Hello and congratulations! Im so happy for you that so far it went well.

I don't know how much you weigh but I've been around these boards since they started and have seen a lot of total thyroidectomies come through here and I don't think anyone was ever put on 75 mcg post total t-ectomy.

I've rarely seen some 100's but 125mcg seems most common and that usually ends up being increased to either 150 or 175. I've even seen some 200+ post thyroidectomy.

Ask some of the others what they were started on. Now unless you had really high numbers to begin with, the doctor could be letting your levels fall back to normal but if you were at all hypo to start, I think you'll probably end up somewhere around 137 mcg or so eventually.

You might want to askt he doc about that for sure. You have no thyroid left to produce hormone so all that needs to be replaced. My wife is on 75 mcg and all she's got is a tiny little nodule and otherwise almost normal labs. The 75's made her TSH fall from like 4.6 pre meds to 2.1 post meds - not much of a jump.


----------



## hillaryedrn (Dec 14, 2009)

Oh crapola!! You so should have had your dose increased!! That's so wrong of him!! Think about it, you still had a thyroid that was at least producing some hormone, now you don't!! Of course he should have raised your dosing! The initial dose is weight based in part. You should definitely call and get him to raise your dose. That is just wrong that he left you on that same dose!!!


----------



## prettynikki5 (Dec 9, 2009)

I went to see the surgeon for my follow up today, yes, even he realized (DUH!) that the dose was too low. They upped it to 100mcg, my labs from yesterday showed my TSH skyrocketed from previously being 1.25 to 5. something. Feeling much much better today on the new dose (that was quick!) and the unveiling of my scar today...it is beautiful! I mean 'really' looks great! I am so pleased! My path report came back benign as well  It is a good day  Also, my sis's bday today who is no longer here with us, she is smiling down


----------



## hillaryedrn (Dec 14, 2009)

Awesome on all counts!!!


----------



## Lovlkn (Dec 20, 2009)

hillaryedrn said:


> Oh crapola!! You so should have had your dose increased!! That's so wrong of him!! Think about it, you still had a thyroid that was at least producing some hormone, now you don't!! Of course he should have raised your dosing! The initial dose is weight based in part. You should definitely call and get him to raise your dose. That is just wrong that he left you on that same dose!!!

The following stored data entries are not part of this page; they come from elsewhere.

(** C8, as the code has it.  A constructor call that supplies an explicit y index (of two or
    more elements) together with [y0] and [dy], bare numbers or quantities
    in one unit, succeeds, and the origin, the
    step and the index of the axis are those the index determines: the
    first element, the first difference when the index is regular and no
    step otherwise, and the index itself.  They do not depend on [y0] and
    [dy]: the call that supplies the index alone leaves the same slots. *)
Theorem explicit_index_takes_precedence :
  forall (s : Slots) (y0 dy : PyVal) (arr : PyArr),
    convertible y0 dy ->
    (2 <= List.length (ivalue (Index_ arr)))%nat ->
    exists s',
      __new__ y0 dy (Some arr) s = (inr tt, s') /\
      _y0 s' = Some (mkQuantity (nth 0 (ivalue (Index_ arr)) 0) (iunit (Index_ arr))) /\
      _dy s' = (if regular (Index_ arr)
                then Some (mkQuantity (nth 1 (ivalue (Index_ arr)) 0
                                       - nth 0 (ivalue (Index_ arr)) 0)
                                      (iunit (Index_ arr)))
                else None) /\
      _yindex s' = Some (Index_ arr) /\
      __new__ PyNone PyNone (Some arr) s = (inr tt, s').
Proof.
  intros s y0 dy arr Hconv Hlen.
  exists (explicit_slots (Index_ arr)).
  split; [now apply new_explicit|].
  repeat split. now apply new_explicit.
Qed.

Lemma explicit_index_takes_precedence_witness :
  convertible (PyQuantity (mkQuantity 50 "Hz")) (PyQuantity (mkQuantity 2 "Hz")) /\
  exists s',
    __new__ (PyQuantity (mkQuantity 50 "Hz")) (PyQuantity (mkQuantity 2 "Hz"))
            (Some (PySeq [0; 1; 3])) hertz_axis = (inr tt, s') /\
    _y0 s' = Some (mkQuantity (nth 0 (ivalue (Index_ (PySeq [0; 1; 3]))) 0)
                              (iunit (Index_ (PySeq [0; 1; 3])))) /\
    _dy s' = (if regular (Index_ (PySeq [0; 1; 3]))
              then Some (mkQuantity (nth 1 (ivalue (Index_ (PySeq [0; 1; 3]))) 0
                                     - nth 0 (ivalue (Index_ (PySeq [0; 1; 3]))) 0)
                                    (iunit (Index_ (PySeq [0; 1; 3]))))
              else None) /\
    _yindex s' = Some (Index_ (PySeq [0; 1; 3])) /\
    __new__ PyNone PyNone (Some (PySeq [0; 1; 3])) hertz_axis = (inr tt, s').
Proof.
  split; [reflexivity|].
  apply (explicit_index_takes_precedence hertz_axis
           (PyQuantity (mkQuantity 50 "Hz")) (PyQuantity (mkQuantity 2 "Hz"))
           (PySeq [0; 1; 3])).
  - reflexivity.
  - simpl; lia.
Defined.

(** ** Bare numbers given to the setters *)

(** The origin setter tags a bare number with the unit of the axis,
    whatever that unit is. *)
Lemma y0_set_bare_succeeds (z : Z) (s : Slots) :
  fst (y0_set (PyNum z) s) = inr tt /\
  _y0 (snd (y0_set (PyNum z) s)) = Some (mkQuantity z (yunit s)).
Proof. rewrite y0_set_num, y0_set_quantity. split; reflexivity. Qed.

(** C9, on an axis in hertz.  The origin setter accepts the bare number 2
    and stores 2 Hz; the step setter, given the same bare number, makes a
    dimensionless quantity of it and fails to convert that to hertz. *)
Theorem bare_step_rejected_where_bare_origin_accepted :
  y0_set (PyNum 2) hertz_axis
  = (inr tt, mkSlots (Some (mkQuantity 2 "Hz")) (Some (mkQuantity 1 "Hz")) None) /\
  dy_set (PyNum 2) hertz_axis
  = (inl (UnitConversionError "units are not convertible"), hertz_axis).
Proof. split; reflexivity. Qed.

(** ** Span *)

Lemma yspan_regular (n : nat) (s : Slots) (o d : Quantity) :
  RegularState s o d ->
  yspan n s
  = (inr (Segment_ (qvalue o) (qvalue o + Z.of_nat n * qvalue d)), s).
Proof.
  intros (Ho & Hd & Hix & Hu). destruct s as [so sd six]. simpl in *. subst.
  destruct o as [vo uo], d as [vd ud]. simpl in Hu. subst.
  unfold yspan, y0_get, dy_get. py_run. simpl. unfold yunit. simpl.
  py_run. reflexivity.
Qed.

(** Changing the step of a regular axis changes the span at once. *)
Lemma yspan_after_step_change (n : nat) (s : Slots) (o d d' : Quantity) :
  RegularState s o d -> qunit d' = qunit o ->
  exists s', dy_set (PyQuantity d') s = (inr tt, s') /\
             yspan n s'
             = (inr (Segment_ (qvalue o) (qvalue o + Z.of_nat n * qvalue d')), s').
Proof.
  intros (Ho & Hd & Hix & Hu) Hu'. rewrite dy_set_quantity.
  eexists. split; [reflexivity|].
  apply yspan_regular. unfold RegularState. simpl.
  rewrite Hix. destruct (survives d' (_dy s)); auto.
Qed.

(** C2, on the irregular index 0, 1, 3.  The span of the axis would be
    [0, 5) with the last spacing 2 as the step; [yspan] computes that
    spacing, does not use it, and asks for [self.dy], which raises on an
    irregular index. *)
Theorem yspan_irregular_index_raises :
  exists s,
    yindex_set (Some (PySeq [0; 1; 3])) (mkSlots None None None) = (inr tt, s) /\
    _yindex s = Some (mkIndex [0; 1; 3] "") /\
    yspan 3 s
    = (inl (AttributeError
              "This series has an irregular y-axis index, so 'dy' is not well defined"),
       s).
Proof. eexists. repeat split. Qed.

(** ** The materialized index *)

Lemma arange_length (n : nat) : List.length (arange n) = n.
Proof. unfold arange. now rewrite length_map, length_seq. Qed.

Lemma py_nth_map_arange (f : Z -> Z) (n : nat) (i : Z) :
  0 <= i < Z.of_nat n ->
  py_nth (map f (arange n)) i = inr (f i).
Proof.
  intros Hi. unfold py_nth. rewrite length_map, arange_length.
  destruct (Z.ltb_spec i 0); [lia|].
  destruct (Z.leb_spec 0 i); [|lia].
  destruct (Z.ltb_spec i (Z.of_nat n)); [|lia].
  simpl. f_equal.
  rewrite (nth_indep _ 0 (f 0)) by (rewrite length_map, arange_length; lia).
  rewrite map_nth. f_equal. unfold arange.
  rewrite (nth_indep _ 0 (Z.of_nat 0)) by (rewrite length_map, length_seq; lia).
  rewrite map_nth, seq_nth by lia. simpl. lia.
Qed.

(** The index getter on an axis without a cached index, whose origin and
    step are set in one unit. *)
Lemma yindex_get_regular (n : nat) (s : Slots) (o d : Quantity) :
  RegularState s o d ->
  yindex_get n s =
  (inr (mkIndex (regular_coordinates (qvalue o) (qvalue d) n) (qunit o)),
   set_yindex
     (Some (mkIndex (regular_coordinates (qvalue o) (qvalue d) n) (qunit o))) s).
Proof.
  intros (Ho & Hd & Hix & Hu). destruct s as [so sd six]. simpl in *. subst.
  destruct o as [vo uo], d as [vd ud]. simpl in Hu. subst.
  unfold yindex_get, y0_get, dy_get, q_add_arange. py_run. simpl.
  py_run. reflexivity.
Qed.

Lemma regular_coordinates_length (o d : Z) (n : nat) :
  List.length (regular_coordinates o d n) = n.
Proof. unfold regular_coordinates. now rewrite length_map, arange_length. Qed.

(** On an axis of extent 1 the round trip does not come back: the
    materialized index has one element, the setter finds its second
    differences all zero and subscripts [index[1]] for the step.  (Were a
    one-element index flagged irregular, the setter would delete the step;
    the step is lost either way.) *)
Lemma round_trip_fails_on_single_sample :
  RegularState unit_axis (mkQuantity 0 "") (mkQuantity 1 "") /\
  ~ RoundTrip 1 unit_axis (mkQuantity 0 "") (mkQuantity 1 "").
Proof.
  split; [repeat split|].
  intros (ix & s1 & s2 & Hget & Hset & _).
  vm_compute in Hget. injection Hget as <- <-.
  vm_compute in Hset. discriminate Hset.
Qed.

(** On an axis of extent 0 the round trip fails: the materialized index
    is empty and the setter raises at [index[0]]. *)
Lemma round_trip_fails_on_empty_axis :
  RegularState unit_axis (mkQuantity 0 "") (mkQuantity 1 "") /\
  ~ RoundTrip 0 unit_axis (mkQuantity 0 "") (mkQuantity 1 "").
Proof.
  split; [repeat split|].
  intros (ix & s1 & s2 & Hget & Hset & _).
  vm_compute in Hget. injection Hget as <- <-.
  vm_compute in Hset. discriminate Hset.
Qed.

I second those thoughts. You are having hypo symptoms. I also felt fantastic the first 2 days post op then I was nailed to the floor by day 2 and began my replacement.

Replacement dose is figured at 1.7mcg per kilogram of weight.

150lbs = 115mcg which can be rounded up to 125mcg
125lbs=96mcg which can be rounded up to 100mcg

Doses can be adjusted up or down but should at minimum be at the manufacturer recommended dosing to begin.


----------



## prettynikki5 (Dec 9, 2009)

Lovlkn said:


> I second those thoughts. You are having hypo symptoms. I also felt fantastic the first 2 days post op then I was nailed to the floor by day 2 and began my replacement.
> 
> Replacement dose is figured at 1.7mcg per kilogram of weight.
> 
> ...


I currently weigh 160 and I was put on 112mcg with labs in 6-8 weeks. Would there be a big enough difference in doses that I should request a bit more of a higher dose?
Thanks BIG much for your input


----------



## prettynikki5 (Dec 9, 2009)

hillaryedrn said:


> Awesome on all counts!!!


hugs4
arty0045:


----------



## Lovlkn (Dec 20, 2009)

prettynikki5 said:


> I currently weigh 160 and I was put on 112mcg with labs in 6-8 weeks. Would there be a big enough difference in doses that I should request a bit more of a higher dose?
> Thanks BIG much for your input


Your weight converts over to a dose of 123.37mcg

You need to increase your dose as you are having symptoms of hypo. It might be as simple as asking your doctor if you can take 1 extra pill per week which would get your average daily dose up to 128mcg.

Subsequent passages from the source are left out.